Commentaires du guide 2008 : "Le blanc doit absolument être carafé pour donner toute sa mesure : il allie élégance, finesse et persistance sur des notes séveuses, de poire, de banane, d'anis et de violette. Le rouge, toujours en Châteauneuf-du-Pape, ne dément pas sa réputation d'un des meilleurs vins de France, avec une densité et une fluidité parfaites, déjà prêt à boire et pouvant traverser les années. Le secret ? La maturité des raisins gardant de la fraîcheur et une belle expression du terroir avec une vinification délicate. L'élevage ne fait que le mettre en lumière sans aucunement prendre le dessus. Ne ratez pas le très beau Côtes du Rhône, riche et croquant."
|
Les vignobles de la famille Perrin
Installés à Courthézon depuis le 16e siècle, les Perrin comptent parmi les quelques grands vinificateurs du Rhône Sud. Rares sont ceux qui atteignent de tels sommets de perfection, notamment sur la durée. Au fil des générations, une même réussite s'est imposée et le savoir-faire se transmet admirablement. Aujourd'hui, Jean-Pierre et François, les fils de Jacques Perrin, et leurs enfants respectifs, Marc, Pierre, Thomas et Matthieu, qui représentent la cinquième génération, ont repris le flambeau. |
Leur philosophie est simple : "Pour faire un vin d'expression, il faut que le raisin ait du goût". Pour mener à bien cette gageure, les engrais chimiques sont proscrits et remplacés par un compost "maison", les traitements réduits au minimum. Grâce à ces méthodes, les maladies ont régressé et les insectes et oiseux sont revenus dans les vignes. Il faut d'ailleurs préciser que le Château de Beaucastel fut le premier vignoble de la Vallée du Rhône certifié en agriculture biologique dès 1964. Du côté des vinifications, les raisins, exclusivement ramassés à la main, sont soigneusement triés.
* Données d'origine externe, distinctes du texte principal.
Definition SliceStringIsSubset (larger smaller : list string) : bool * list string :=
  let offending := filter (fun s => s ∉ larger) smaller in ((length offending =? 0)%nat, offending).

(** Whether the token of the request gives the policies of the job. *)
Definition checkPolicies job (vaultToken : string) : option GoError :=
  let policies := VaultPolicies job in
  if (size policies =? 0)%nat then None
  else if negb vaultEnabled then Some (errorf "Vault not enabled and Vault policies requested")
  else if vaultAllowsUnauthenticated then None
  else if bool_decide (vaultToken = "") then Some (errorf "Vault policies requested but missing Vault Token")
  else match tokenPolicies vaultToken with
       | inl err => Some err
       | inr allowedPolicies =>
           if bool_decide ("root" ∈ allowedPolicies) then None
           else let '(subset, offending) := SliceStringIsSubset allowedPolicies (VaultPoliciesSet policies) in
                if subset then None
                else Some (Errorf "Passed Vault Token doesn't allow access to the following policies: %s" [String.concat ", " offending])
       end.

Definition refuse (err : option GoError) : Srv Server unit := match err with Some err => srvErr err | None => mret tt end.

(** The defaults and the implicit constraints. *)
Definition preparedJob job : Job := setImplicitConstraints (JobCanonicalize job).1.

(** The checks of a registration: the job as it is stored, and the job it replaces. *)
Definition checkRegister (args : JobRegisterRequest) (vaultToken : string) : Srv Server (Job * option Job) :=
  match jrr_Job args with
  | None => srvErr (errorf "missing job for registration")
  | Some job =>
      let job := preparedJob job in
      refuse (validateJob job) ≫= fun _ =>
      snap ← serverState;
      existingJob ← srvTry (JobByID snap (jb_ID job));
      refuse (enforceIndex args existingJob) ≫= fun _ =>
      refuse (existingJob ≫= fun old => validateJobUpdate old job) ≫= fun _ =>
      refuse (checkPolicies job vaultToken) ≫= fun _ =>
      mret (job, existingJob)
  end.

Definition jobEval (id : string) job (index : Z) : Evaluation :=
  zeroEvaluation <| ev_ID := id |> <| ev_Priority := jb_Priority job |> <| ev_Type := jb_Type job |>
    <| ev_TriggeredBy := EvalTriggerJobRegister |> <| ev_JobID := jb_ID job |> <| ev_JobModifyIndex := index |>
    <| ev_Status := EvalStatusPending |>.

Definition submitted job : Srv Server Job := fun sv => Some (inr (job <| jb_SubmitTime := wallClock (sv_index sv) - TimeUnix 0 |>), sv).
Definition drawUUID (k : nat) : Srv Server string := fun sv => Some (inr (newUUID (sv_index sv) k), sv).

(** Commits a job that is new or has changed, and an evaluation; the index of the job. *)
Definition commitJob (args : JobRegisterRequest) job (existingJob : option Job) : Srv Server Z :=
  if match existingJob with None => true | Some old => SpecChanged old job end then
    job ← submitted job;
    r ← raftApply JobRegisterRequestType (mkJobRegisterRequest (Some job) (jrr_EnforceIndex args) (jrr_JobModifyIndex args));
    mret r.2
  else mret (from_option jb_JobModifyIndex 0 existingJob).

Definition commitRegister (args : JobRegisterRequest) job (existingJob : option Job) : Srv Server JobRegisterResponse :=
  index ← commitJob args job existingJob;
  if IsPeriodic job || IsParameterized job then mret (mkJobRegisterResponse "" 0 index 0)
  else
    id ← drawUUID 0;
    let eval := jobEval id job index in
    evalIndex ← commitEvals [eval];
    mret (mkJobRegisterResponse (ev_ID eval) evalIndex index evalIndex).

Definition JobRegister (args : JobRegisterRequest) (vaultToken : string) : Srv Server JobRegisterResponse :=
  checked ← checkRegister args vaultToken;
  commitRegister args checked.1 checked.2.

(** ** Other requests *)

Definition versionOf (snap : StateStore) (id : string) (version : Z) : Srv Server Job :=
  jobV ← srvTry (JobByIDAndVersion snap id version);
  match jobV with
  | None => srvErr (Errorf "job %q at version %d not found" [id; formatInt version])
  | Some jobV => mret jobV
  end.

(** Stored jobs have no Vault token. *)
Definition JobRevert (args : JobRevertRequest) : Srv Server JobRegisterResponse :=
  if bool_decide (jv_JobID args = "") then srvErr (errorf "missing job ID for revert")
  else
    snap ← serverState;
    cur ← srvTry (JobByID snap (jv_JobID args));
    match cur with
    | None => srvErr (Errorf "job %q not found" [jv_JobID args])
    | Some cur =>
        if jv_JobVersion args =? jb_Version cur then srvErr (errorf "can't revert to current version")
        else
          jobV ← versionOf snap (jv_JobID args) (jv_JobVersion args);
          match jv_EnforcePriorVersion args with
          | None => JobRegister (mkJobRegisterRequest (Some jobV) false 0) ""
          | Some v =>
              if negb (jb_Version cur =? v)
              then srvErr (Errorf "Current job has version %d; enforcing version %d" [formatInt (jb_Version cur); formatInt v])
              else JobRegister (mkJobRegisterRequest (Some jobV) true (jb_JobModifyIndex cur)) ""
          end
    end.

Definition JobStable (args : JobStabilityRequest) : Srv Server Z :=
  if bool_decide (jst_JobID args = "") then srvErr (errorf "missing job ID for marking job as stable")
  else
    snap ← serverState;
    versionOf snap (jst_JobID args) (jst_JobVersion args) ≫= fun _ =>
    r ← raftApply JobStabilityRequestType args;
    mret r.2.

Definition JobEvaluate (jobID : string) : Srv Server JobRegisterResponse :=
  if bool_decide (jobID = "") then srvErr (errorf "missing job ID for evaluation")
  else
    snap ← serverState;
    job ← srvTry (JobByID snap jobID);
    match job with
    | None => srvErr (errorf "job not found")
    | Some job =>
        if IsPeriodic job then srvErr (errorf "can't evaluate periodic job")
        else if IsParameterized job then srvErr (errorf "can't evaluate parameterized job")
        else
          id ← drawUUID 0;
          let eval := jobEval id job (jb_ModifyIndex job) in
          evalIndex ← commitEvals [eval];
          mret (mkJobRegisterResponse (ev_ID eval) evalIndex (jb_ModifyIndex job) evalIndex)
    end.

Definition JobDefaultPriority : Z := 50.
Definition deregisterEval (id jobID : string) (index : Z) : Evaluation :=
  zeroEvaluation <| ev_ID := id |> <| ev_Priority := JobDefaultPriority |> <| ev_Type := JobTypeService |>
    <| ev_TriggeredBy := EvalTriggerJobDeregister |> <| ev_JobID := jobID |> <| ev_JobModifyIndex := index |>
    <| ev_Status := EvalStatusPending |>.

Definition JobDeregisterRPC (args : JobDeregisterRequest) : Srv Server JobRegisterResponse :=
  if bool_decide (jdr_JobID args = "") then srvErr (errorf "missing job ID for deregistering")
  else
    snap ← serverState;
    job ← srvTry (JobByID snap (jdr_JobID args));
    r ← raftApply JobDeregisterRequestType args;
    if match job with Some job => IsPeriodic job || IsParameterized job | None => false end then mret (mkJobRegisterResponse "" 0 r.2 0)
    else
      id ← drawUUID 0;
      let eval := deregisterEval id (jdr_JobID args) r.2 in
      evalIndex ← commitEvals [eval];
      mret (mkJobRegisterResponse (ev_ID eval) evalIndex r.2 evalIndex).

(** ** Dispatching parameterized jobs *)

(** The loop that looks for duplicate keys ranges over a set that is still empty. *)
Definition validateDispatchRequest (req : JobDispatchRequest) (config : ParameterizedJobConfig) : option GoError :=
  let hasInputData := bool_decide (jp_Payload req ≠ "") in
  if bool_decide (pj_Payload config = DispatchPayloadRequired) && negb hasInputData
  then Some (errorf "Payload is not provided but required by parameterized job")
  else if bool_decide (pj_Payload config = DispatchPayloadForbidden) && hasInputData
  then Some (errorf "Payload provided but forbidden by parameterized job")
  else
    let l := String.length (jp_Payload req) in
    if (DispatchPayloadSizeLimit <? l)%nat
    then Some (Errorf "Payload exceeds maximum size; %d > %d" [formatInt (Z.of_nat l); formatInt (Z.of_nat DispatchPayloadSizeLimit)])
    else
      let unpermitted := filter (fun k => (k ∉ pj_MetaRequired config) ∧ (k ∉ pj_MetaOptional config)) (dom (jp_Meta req)) in
      if negb (size unpermitted =? 0)%nat
      then Some (Errorf "Dispatch request included unpermitted metadata keys: %v" (keysOf unpermitted))
      else
        let missing : gset string := list_to_set (filter (fun k => jp_Meta req !! k = None) (pj_MetaRequired config)) in
        if negb (size missing =? 0)%nat
        then Some (Errorf "Dispatch did not provide required meta keys: %v" (keysOf missing))
        else None.

Definition DispatchedID (templateID : string) (t : Z) (uuid : string) : string :=
  templateID +:+ DispatchLaunchSuffix +:+ formatInt (UnixOf t) +:+ "-" +:+ String.substring 0 8 uuid.

(** The job that is dispatched. *)
Definition derivedJob job (args : JobDispatchRequest) (id : string) : Job :=
  job <| jb_ParameterizedJob := None |> <| jb_ID := id |> <| jb_ParentID := jb_ID job |> <| jb_Name := id |>
      <| jb_Meta := jp_Meta args ∪ jb_Meta job |> <| jb_Payload := snappyEncode (jp_Payload args) |>.

Definition commitDispatch (dispatchJob : Job) : Srv Server JobDispatchResponse :=
  r ← raftApply JobRegisterRequestType (mkJobRegisterRequest (Some dispatchJob) false 0);
  if IsPeriodic dispatchJob then mret (mkJobDispatchResponse (jb_ID dispatchJob) "" 0 r.2 r.2)
  else
    id ← drawUUID 0;
    let eval := jobEval id dispatchJob r.2 in
    evalIndex ← commitEvals [eval];
    mret (mkJobDispatchResponse (jb_ID dispatchJob) (ev_ID eval) evalIndex r.2 evalIndex).

Definition JobDispatch (args : JobDispatchRequest) : Srv Server JobDispatchResponse :=
  if bool_decide (jp_JobID args = "") then srvErr (errorf "missing parameterized job ID")
  else
    snap ← serverState;
    parameterizedJob ← srvTry (JobByID snap (jp_JobID args));
    match parameterizedJob with
    | None => srvErr (errorf "parameterized job not found")
    | Some job =>
        match jb_ParameterizedJob job with
        | None => srvErr (Errorf "Specified job %q is not a parameterized job" [jp_JobID args])
        | Some config =>
            if jb_Stop job then srvErr (Errorf "Specified job %q is stopped" [jp_JobID args])
            else
              refuse (validateDispatchRequest args config) ≫= fun _ =>
              sv ← getServer;
              dispatchJob ← submitted (derivedJob job args (DispatchedID (jb_ID job) (wallClock (sv_index sv)) (newUUID (sv_index sv) 0)));
              commitDispatch dispatchJob
        end
    end.

(** ** The server as the core scheduler uses it *)

#[export] Instance ServerCore : CoreServer Server := {|
  srvTimeTable sv := fs_timetable (sv_fsm sv);
  EvalReap := EvalReapRPC;
  JobDeregister req := JobDeregisterRPC req ≫= fun _ => mret tt;
  NodeDeregister := NodeDeregisterRPC;
  DeploymentReap := DeploymentReapRPC
|}.
End jobs.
Égrappés, ils sont ensuite vinifiés en cuve et vieillis en foudres de chêne. Tous les cépages sont encuvés séparément, afin de respecter le caractère, les arômes, et l'originalité de chacun.
Les vignes du Château de Beaucastel couvrent 70 hectares (60 exploités), plantés des 13 cépages autorisés. Les vignes ont en moyenne 50 ans et les rendements ne sont jamais supérieurs à 30 hectolitres par hectares, souvent beaucoup moins.
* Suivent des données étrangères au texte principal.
(* ===== verification/ServerProps.v ===== *)
(** * What the endpoint of jobs guarantees

    Registering the same job again changes nothing, except when its tasks still ask for
    disk; a dispatched job keeps the contract of the parameterized one; and two
    registrations that enforce the same index can both succeed. *)

From stdpp Require Import base gmap strings list sorting.
From Stdlib Require Import ZArith Lia Ascii.
From S2P Require Import StoreStatus StoreAllocs StoreVersions StoreProps ServerJobs Prelude GoText GoHeap Timers PlanQueue Structs EvalBroker EvalBrokerCore EvalBrokerInv EvalBrokerProps BlockedEvals BlockedEvalsProps Resources Jobs Allocs Network NetworkAssign Fit Plans SchedContext Feasible Stack SchedUtil MemDB MemDBSpec StateStore StoreSpec StoreInv StoreQuery TimeTable Periodic PeriodicProps JobCanon Harness Fsm FsmRestore FsmSpec FsmProps CoreSched Server.
Open Scope string_scope.
Open Scope list_scope.
Open Scope Z_scope.

(** ** Changes of the groups of a job *)

Definition mapGroups (f : TaskGroup → TaskGroup) (j : Job) : Job := j <| jb_TaskGroups ::= fmap f |>.

Lemma mapGroups_id f j : (∀ tg, tg ∈ jb_TaskGroups j → f tg = tg) → mapGroups f j = j.
Proof.
  intros Hf. destruct j. unfold mapGroups, upd_field. cbn -[fmap] in *. f_equal. induction jb_TaskGroups as [|tg l IH]; [done|].
  rewrite fmap_cons, Hf by left. f_equal. apply IH. intros tg' Htg. apply Hf. by right.
Qed.

Lemma mapGroups_fixed f j : mapGroups f j = j → ∀ tg, tg ∈ jb_TaskGroups j → f tg = tg.
Proof.
  intros E tg [i Hi]%list_elem_of_lookup. apply (f_equal jb_TaskGroups) in E. cbn in E.
  apply (f_equal (fun l => l !! i)) in E. rewrite list_lookup_fmap, Hi in E. by injection E.
Qed.

Section implicit.
Context `{RangeOrder}.
Implicit Types (j : Job) (tg : TaskGroup).

(** The two maps depend on the names and the tasks only. *)
Record keepsTasks (f : TaskGroup → TaskGroup) : Prop := {
  kt_name tg : tg_Name (f tg) = tg_Name tg;
  kt_vault tg : tasksVault (f tg) = tasksVault tg;
  kt_signals tg m : foldl (addSignals (f tg)) m (tg_Tasks (f tg)) = foldl (addSignals tg) m (tg_Tasks tg)
}.

Lemma VaultPolicies_map f j : keepsTasks f → VaultPolicies (mapGroups f j) = VaultPolicies j.
Proof.
  intros Hf. unfold VaultPolicies. cbn. generalize (∅ : gmap string (gmap string Vault)). induction (jb_TaskGroups j) as [|tg l IH]; intros m; [done|].
  rewrite fmap_cons. cbn [foldl]. by rewrite (kt_name f Hf), (kt_vault f Hf), IH.
Qed.
Lemma RequiredSignals_map f j : keepsTasks f → RequiredSignals (mapGroups f j) = RequiredSignals j.
Proof.
  intros Hf. unfold RequiredSignals. cbn. generalize (∅ : gmap string (gmap string (list string))). induction (jb_TaskGroups j) as [|tg l IH]; intros m; [done|].
  rewrite fmap_cons. cbn [foldl]. by rewrite (kt_signals f Hf), IH.
Qed.

(** The constraints of a group with an implicit one, and with both. *)
Definition withConstraint (c : Constraint) (l : list Constraint) : list Constraint :=
  if existsb (fun x => ConstraintEqual x c) l then l else l ++ [c].
Definition implicit j tg : list Constraint :=
  let l := match VaultPolicies j !! tg_Name tg with None => tg_Constraints tg | Some _ => withConstraint vaultConstraint (tg_Constraints tg) end in
  match RequiredSignals j !! tg_Name tg with
  | None => l
  | Some s => withConstraint (getSignalConstraint (MapStringStringSliceValueSet s)) l
  end.
Definition setConstraints (K : TaskGroup → list Constraint) tg : TaskGroup := tg <| tg_Constraints := K tg |>.

Lemma setConstraints_keeps K : keepsTasks (setConstraints K).
Proof. split; intros []; try done. Qed.

Lemma setImplicitConstraints_eq j : setImplicitConstraints j = mapGroups (setConstraints (implicit j)) j.
Proof.
  unfold setImplicitConstraints. destruct (_ && _) eqn:E.
  - apply andb_true_iff in E as [E1%Nat.eqb_eq%map_size_empty_inv E2%Nat.eqb_eq%map_size_empty_inv]. symmetry. apply mapGroups_id.
    intros tg _. unfold setConstraints, implicit. rewrite E1, E2, !lookup_empty. by destruct tg.
  - destruct j. unfold mapGroups, upd_field. cbn -[fmap VaultPolicies RequiredSignals]. f_equal. rewrite <- list_fmap_compose. apply list_fmap_ext. intros i tg _.
    cbn -[VaultPolicies RequiredSignals]. unfold setConstraints, implicit, addConstraint, withConstraint.
    destruct tg. cbn -[VaultPolicies RequiredSignals]. repeat (case_match; cbn -[VaultPolicies RequiredSignals] in *; simplify_eq); try done.
Qed.

Lemma withConstraint_has c l : existsb (fun x => ConstraintEqual x c) (withConstraint c l) = true.
Proof. unfold withConstraint. case_match eqn:E; [done|]. rewrite existsb_app. cbn. unfold ConstraintEqual at 2. by rewrite !bool_decide_eq_true_2, orb_true_r. Qed.
Lemma withConstraint_keeps c d l : existsb (fun x => ConstraintEqual x c) l = true → existsb (fun x => ConstraintEqual x c) (withConstraint d l) = true.
Proof. intros E. unfold withConstraint. case_match; [done|]. by rewrite existsb_app, E. Qed.
Lemma withConstraint_present c l : existsb (fun x => ConstraintEqual x c) l = true → withConstraint c l = l.
Proof. unfold withConstraint. by intros ->. Qed.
Depuis 15 ans, les Perrin se sont parallèlement développés en acquérant en propre des vignes dans d'autres appellations de la Vallée du Rhône Sud avec l'ambition réussie de devenir un spécialiste de cette partie-ci du Rhône. Les 130 hectares ainsi exploités sont vinifiés à la cave Perrin & Fils située près de Vinsobres ; en Vinsobres (35 hectares d'un seul tenant en terrasses et coteaux, à une altitude moyenne de 300 mètres) et Gigondas (10,5 ha).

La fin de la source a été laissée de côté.